# Problem to work on
Every line below that has the string "rttest" needs to be copied.

######

(* ===== verification/TcpOut.v ===== *)
(** * Sending in TCP ([lwip/src/core/tcp_out.c])

    Segments wait in [unsent] until the window lets them go and in [unacked]
    until they are acknowledged.  [tcp_output] moves them from one queue to the
    other; a SYN or a FIN is a segment without data. *)
From S2P Require Import Prelude Lwip Pbuf ChecksumPbuf TcpPcb.

(** The configuration: [TCP_SND_QUEUELEN]. *)
Definition TCP_SND_QUEUELEN : Z := 125.

(** [TCP_TCPLEN]: SYN and FIN take a sequence number each, together one. *)
Definition TCP_TCPLEN (seg : tcp_seg) : Z :=
  seg_len seg + (if has (seg_hdrflags seg) (Z.lor TCP_FIN TCP_SYN) then 1 else 0).

(** [TCPH_SET_FLAG]. *)
Definition TCPH_SET_FLAG (fl : Z) (seg : tcp_seg) : tcp_seg :=
  TcpSeg (seg_p seg) (seg_len seg) (seg_seqno seg) (Z.lor (seg_hdrflags seg) fl).

(** The algorithm of Nagle. *)
Definition tcp_do_output_nagle (c : tcp_conn) : bool :=
  let t := tx c in
  is_nil (unacked t) ||
  has (flags c) (Z.lor TF_NODELAY TF_INFR) ||
  match unsent t with
  | [] => false
  | seg :: q => match q with [] => tv t mss <=? seg_len seg | _ => true end
  end ||
  ((tv t snd_buf =? 0) || (TCP_SND_QUEUELEN <=? tv t snd_queuelen)).

(** Where a segment that was sent goes in [unacked]: to the end, or before the
    first segment that does not precede it when it precedes the last. *)
Fixpoint insert_before (seg : tcp_seg) (q : list tcp_seg) : list tcp_seg :=
  match q with
  | [] => [seg]
  | cur :: q' =>
      if TCP_SEQ_LT (seg_seqno cur) (seg_seqno seg) then cur :: insert_before seg q'
      else seg :: q
  end.
Definition put_unacked (seg : tcp_seg) (q : list tcp_seg) : list tcp_seg :=
  match last q with
  | None => [seg]
  | Some useg =>
      if TCP_SEQ_LT (seg_seqno seg) (seg_seqno useg) then insert_before seg q else q ++ [seg]
  end.

Section tcp_out.
Context {E : Type} `{!TcpEnv E}.
Notation act := (tcpM E).

(** [pcb->rcv_ann_right_edge = pcb->rcv_nxt + pcb->rcv_ann_wnd]. *)
Definition announce_window (pcb : Z) : act unit :=
  store_tx pcb (fun t => set_tv rcv_ann_right_edge (u32 (tv t rcv_nxt + tv t rcv_ann_wnd)) t).

Definition tcp_send_empty_ack (pcb : Z) : act Z :=
  load_conn pcb ;;
  p ← call new_control_pbuf;
  if negb p then
    store_conn pcb (tcp_set_flags (Z.lor TF_ACK_DELAY TF_ACK_NOW)) ;;
    mret ERR_BUF
  else
    announce_window pcb ;;
    err ← call output_control_segment;
    (if negb (err =? ERR_OK) then store_conn pcb (tcp_set_flags (Z.lor TF_ACK_DELAY TF_ACK_NOW))
     else store_conn pcb (tcp_clear_flags (Z.lor TF_ACK_DELAY TF_ACK_NOW))) ;;
    mret err.

(** What [tcp_output_segment] does to the variables, and the answer of IP. *)
Definition tcp_output_segment (seg : tcp_seg) (pcb netif : Z) : act Z :=
  busy ← ask (tcp_output_segment_busy seg);
  if busy : bool then mret ERR_OK
  else
    announce_window pcb ;;
    c ← load_conn pcb;
    (if tv (tx c) rtime <? 0 then store_tv pcb rtime 0 else mret tt) ;;
    (if tv (tx c) rttest =? 0 then
       ticks ← gets tcp_ticks;
       store_tv pcb rttest ticks ;;
       store_tv pcb rtseq (seg_seqno seg)
     else mret tt) ;;
    call (ip_output_segment seg netif).

(** [while (seg != NULL && ... <= wnd)]; the answer is that of the segment that
    could not be sent, or [ERR_OK]. *)
Fixpoint output_loop (fuel : nat) (pcb netif wnd : Z) : act Z :=
  match fuel with
  | O => lift NoFuel
  | S fuel =>
      b ← load pcb;
      c ← load_conn pcb;
      match unsent (tx c) with
      | [] => mret ERR_OK
      | seg :: rest_q =>
          if negb (u32 (seg_seqno seg - tv (tx c) lastack + seg_len seg) <=? wnd) then mret ERR_OK
          else
            ASSERT (negb (has (seg_hdrflags seg) TCP_RST)) ;;
            if negb (tcp_do_output_nagle c) && negb (has (flags c) (Z.lor TF_NAGLEMEMERR TF_FIN)) then mret ERR_OK
            else
              let seg := if decide (state b = SYN_SENT) then seg else TCPH_SET_FLAG TCP_ACK seg in
              store_tx pcb (set_unsent (seg :: rest_q)) ;;
              err ← tcp_output_segment seg pcb netif;
              if negb (err =? ERR_OK) then
                store_conn pcb (tcp_set_flags TF_NAGLEMEMERR) ;;
                mret err
              else
                store_tx pcb (set_unsent rest_q) ;;
                (if decide (state b = SYN_SENT) then mret tt
                 else store_conn pcb (tcp_clear_flags (Z.lor TF_ACK_DELAY TF_ACK_NOW))) ;;
                let snd_nxt' := u32 (seg_seqno seg + TCP_TCPLEN seg) in
                (if TCP_SEQ_LT (tv (tx c) snd_nxt) snd_nxt' then store_tv pcb snd_nxt snd_nxt' else mret tt) ;;
                (if 0 <? TCP_TCPLEN seg then store_tx pcb (fun t => set_unacked (put_unacked seg (unacked t)) t)
                 else effect (tcp_seg_free seg)) ;;
                output_loop fuel pcb netif wnd
      end
  end.

Definition tcp_route (c : ip_pcb) (src dst : ip_addr) : act Z :=
  if negb (netif_idx c =? NETIF_NO_INDEX) then ask (netif_get_by_index (netif_idx c))
  else ask (ip_route src dst).

Definition output_done (pcb : Z) : act Z := store_conn pcb (tcp_clear_flags TF_NAGLEMEMERR) ;; mret ERR_OK.

(** [tcp_output] once the interface and the local address are known: [seg] is the
    head of [unsent]. *)
Definition output_in_window (pcb netif wnd : Z) (seg : tcp_seg) : act Z :=
  c ← load_conn pcb;
  if wnd <? u32 (seg_seqno seg - tv (tx c) lastack + seg_len seg) then
    (if (wnd =? tv (tx c) snd_wnd) && is_nil (unacked (tx c)) && (tv (tx c) persist_backoff =? 0) then
       store_tv pcb persist_cnt 0 ;;
       store_tv pcb persist_backoff 1 ;;
       store_tv pcb persist_probe 0
     else mret tt) ;;
    if has (flags c) TF_ACK_NOW then tcp_send_empty_ack pcb else output_done pcb
  else
    store_tv pcb persist_backoff 0 ;;
    err ← output_loop (S (length (unsent (tx c)))) pcb netif wnd;
    if negb (err =? ERR_OK) then mret err
    else
      c ← load_conn pcb;
      (if is_nil (unsent (tx c)) then store_tv pcb unsent_oversize 0 else mret tt) ;;
      output_done pcb.

(** [ip_netif_get_local_ip]: the address of the interface, when the connection has
    none; [false] when the interface has none either. *)
Definition take_local_ip (pcb netif : Z) : act bool :=
  b ← load pcb;
  if ip_addr_isany (local_ip (ip b)) then
    local ← ask (ip_netif_get_local_ip netif (remote_ip (ip b)));
    match local with
    | None => mret false
    | Some local => store pcb (fun b => set_ip (set_local_ip (ip_addr_copy local) (ip b)) b) ;; mret true
    end
  else mret true.

Definition tcp_output (pcb : Z) : act Z :=
  b ← load pcb;
  ASSERT (negb (bool_decide (state b = LISTEN))) ;;
  input ← gets tcp_input_pcb;
  if input =? pcb then mret ERR_OK
  else
    c ← load_conn pcb;
    let wnd := Z.min (tv (tx c) snd_wnd) (tv (tx c) cwnd) in
    match unsent (tx c) with
    | [] => if has (flags c) TF_ACK_NOW then tcp_send_empty_ack pcb else output_done pcb
    | seg :: _ =>
        netif ← tcp_route (ip b) (local_ip (ip b)) (remote_ip (ip b));
        if netif =? 0 then mret ERR_RTE
        else
          found ← take_local_ip pcb netif;
          if found : bool then output_in_window pcb netif wnd seg else mret ERR_RTE
    end.

(** [LWIP_ASSERT]: there are segments when buffers are counted. *)
Definition assert_queued (t : tcp_transfer) : act unit :=
  if negb (tv t snd_queuelen =? 0) then ASSERT (negb (is_nil (unacked t)) || negb (is_nil (unsent t)))
  else mret tt.

(** A SYN or a FIN at the end of [unsent]. *)
Definition tcp_enqueue_flags (pcb fl : Z) : act Z :=
  ASSERT (has fl (Z.lor TCP_SYN TCP_FIN)) ;;
  c ← load_conn pcb;
  p ← call new_segment;
  match p with
  | None =>
      store_conn pcb (tcp_set_flags TF_NAGLEMEMERR) ;;
      mret ERR_MEM
  | Some p =>
      let seg := TcpSeg p 0 (tv (tx c) snd_lbb) fl in
      store_tx pcb (fun t => set_unsent (unsent t ++ [seg]) t) ;;
      store_tv pcb unsent_oversize 0 ;;
      (if has fl TCP_SYN || has fl TCP_FIN then store_tv pcb snd_lbb (u32 (tv (tx c) snd_lbb + 1)) else mret tt) ;;
      (if has fl TCP_FIN then store_conn pcb (tcp_set_flags TF_FIN) else mret tt) ;;
      store_tx pcb (fun t => set_tv snd_queuelen (u16 (tv t snd_queuelen + 1)) t) ;;
      c ← load_conn pcb;
      assert_queued (tx c) ;;
      mret ERR_OK
  end.

(** The FIN goes into the header of the last segment when that has no flag of its
    own. *)
Definition tcp_send_fin (pcb : Z) : act Z :=
  c ← load_conn pcb;
  match last (unsent (tx c)) with
  | Some last_unsent =>
      if negb (has (seg_hdrflags last_unsent) (Z.lor (Z.lor TCP_SYN TCP_FIN) TCP_RST)) then
        store_tx pcb (fun t => set_unsent (removelast (unsent t) ++ [TCPH_SET_FLAG TCP_FIN last_unsent]) t) ;;
        store_conn pcb (tcp_set_flags TF_FIN) ;;
        mret ERR_OK
      else tcp_enqueue_flags pcb TCP_FIN
  | None => tcp_enqueue_flags pcb TCP_FIN
  end.

(** ** Sending again *)

Definition tcp_rexmit_rto_prepare (pcb : Z) : act Z :=
  c ← load_conn pcb;
  match last (unacked (tx c)) with
  | None => mret ERR_VAL
  | Some seg =>
      busy ← ask (fun e => existsb (fun s => tcp_output_segment_busy s e) (unacked (tx c)));
      if busy : bool then mret ERR_VAL
      else
        store_tx pcb (fun t => set_unacked [] (set_unsent (unacked t ++ unsent t) t)) ;;
        store_conn pcb (tcp_set_flags TF_RTO) ;;
        store_tv pcb rto_end (u32 (seg_seqno seg + TCP_TCPLEN seg)) ;;
        store_tv pcb rttest 0 ;;
        mret ERR_OK
  end.

Definition count_rexmit (pcb : Z) : act unit :=
  store_tx pcb (fun t => if tv t nrtx <? 255 then set_tv nrtx (tv t nrtx + 1) t else t).
Definition tcp_rexmit_rto_commit (pcb : Z) : act unit := count_rexmit pcb ;; tcp_output pcb ;; mret tt.
Definition tcp_rexmit_rto (pcb : Z) : act unit :=
  err ← tcp_rexmit_rto_prepare pcb;
  if err =? ERR_OK then tcp_rexmit_rto_commit pcb else mret tt.

Definition tcp_rexmit (pcb : Z) : act Z :=
  c ← load_conn pcb;
  match unacked (tx c) with
  | [] => mret ERR_VAL
  | seg :: q =>
      busy ← ask (tcp_output_segment_busy seg);
      if busy : bool then mret ERR_VAL
      else
        store_tx pcb (fun t => set_unsent (insert_before seg (unsent t)) (set_unacked q t)) ;;
        (if forallb (fun s => TCP_SEQ_LT (seg_seqno s) (seg_seqno seg)) (unsent (tx c)) then
           store_tv pcb unsent_oversize 0
         else mret tt) ;;
        count_rexmit pcb ;;
        store_tv pcb rttest 0 ;;
        mret ERR_OK
  end.

(** ** Queueing data *)

Definition TCP_SNDQUEUELEN_OVERFLOW : Z := 65532.

Definition tcp_write_checks (pcb len : Z) : act Z :=
  b ← load pcb;
  c ← load_conn pcb;
  match state b with
  | ESTABLISHED | CLOSE_WAIT | SYN_SENT | SYN_RCVD =>
      if len =? 0 then mret ERR_OK
      else if (tv (tx c) snd_buf <? len)
              || (Z.min TCP_SND_QUEUELEN TCP_SNDQUEUELEN_OVERFLOW <=? tv (tx c) snd_queuelen) then
        store_conn pcb (tcp_set_flags TF_NAGLEMEMERR) ;;
        mret ERR_MEM
      else
        (if negb (tv (tx c) snd_queuelen =? 0) then assert_queued (tx c)
         else ASSERT (is_nil (unacked (tx c)) && is_nil (unsent (tx c)))) ;;
        mret ERR_OK
  | _ => mret ERR_CONN
  end.

(** The last segment that waits takes more bytes. *)
Definition grow_last (n : nat) (q : list tcp_seg) : list tcp_seg :=
  match last q with
  | None => q
  | Some s => removelast q ++ [TcpSeg (seg_p s) (seg_len s + Z.of_nat n) (seg_seqno s) (seg_hdrflags s)]
  end.

(** The end of [tcp_write]: what was made of the data is queued, unless memory ran
    out or there are too many buffers. *)
Definition write_queued (pcb len : Z) (w : option tcp_queued) : act Z :=
  c ← load_conn pcb;
  let memerr :=
    store_conn pcb (tcp_set_flags TF_NAGLEMEMERR) ;;
    c ← load_conn pcb;
    assert_queued (tx c) ;;
    mret ERR_MEM in
  match w with
  | None => memerr
  | Some w =>
      let queuelen := tv (tx c) snd_queuelen + Z.of_nat (wr_pbufs w) in
      if Z.min TCP_SND_QUEUELEN TCP_SNDQUEUELEN_OVERFLOW <? queuelen then memerr
      else
        store_tx pcb (fun t =>
          set_tv snd_queuelen queuelen (set_tv snd_buf (u16 (tv t snd_buf - len)) (set_tv snd_lbb (u32 (tv t snd_lbb + len))
            (set_unsent (grow_last (wr_grow w) (unsent t) ++ wr_segs w) t)))) ;;
        c ← load_conn pcb;
        assert_queued (tx c) ;;
        mret ERR_OK
  end.

(** How the data is cut into segments is not modelled. *)
Definition tcp_write (pcb dataptr len apiflags : Z) : act Z :=
  if (pcb =? 0) || (dataptr =? 0) then mret ERR_ARG
  else
    err ← tcp_write_checks pcb len;
    if negb (err =? ERR_OK) then mret err
    else
      b ← load pcb;
      w ← call (queue_data dataptr len apiflags b);
      write_queued pcb len w.
End tcp_out.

######

# Expected answer
    (if tv (tx c) rttest =? 0 then
       store_tv pcb rttest ticks ;;
        store_tv pcb rttest 0 ;;
        store_tv pcb rttest 0 ;;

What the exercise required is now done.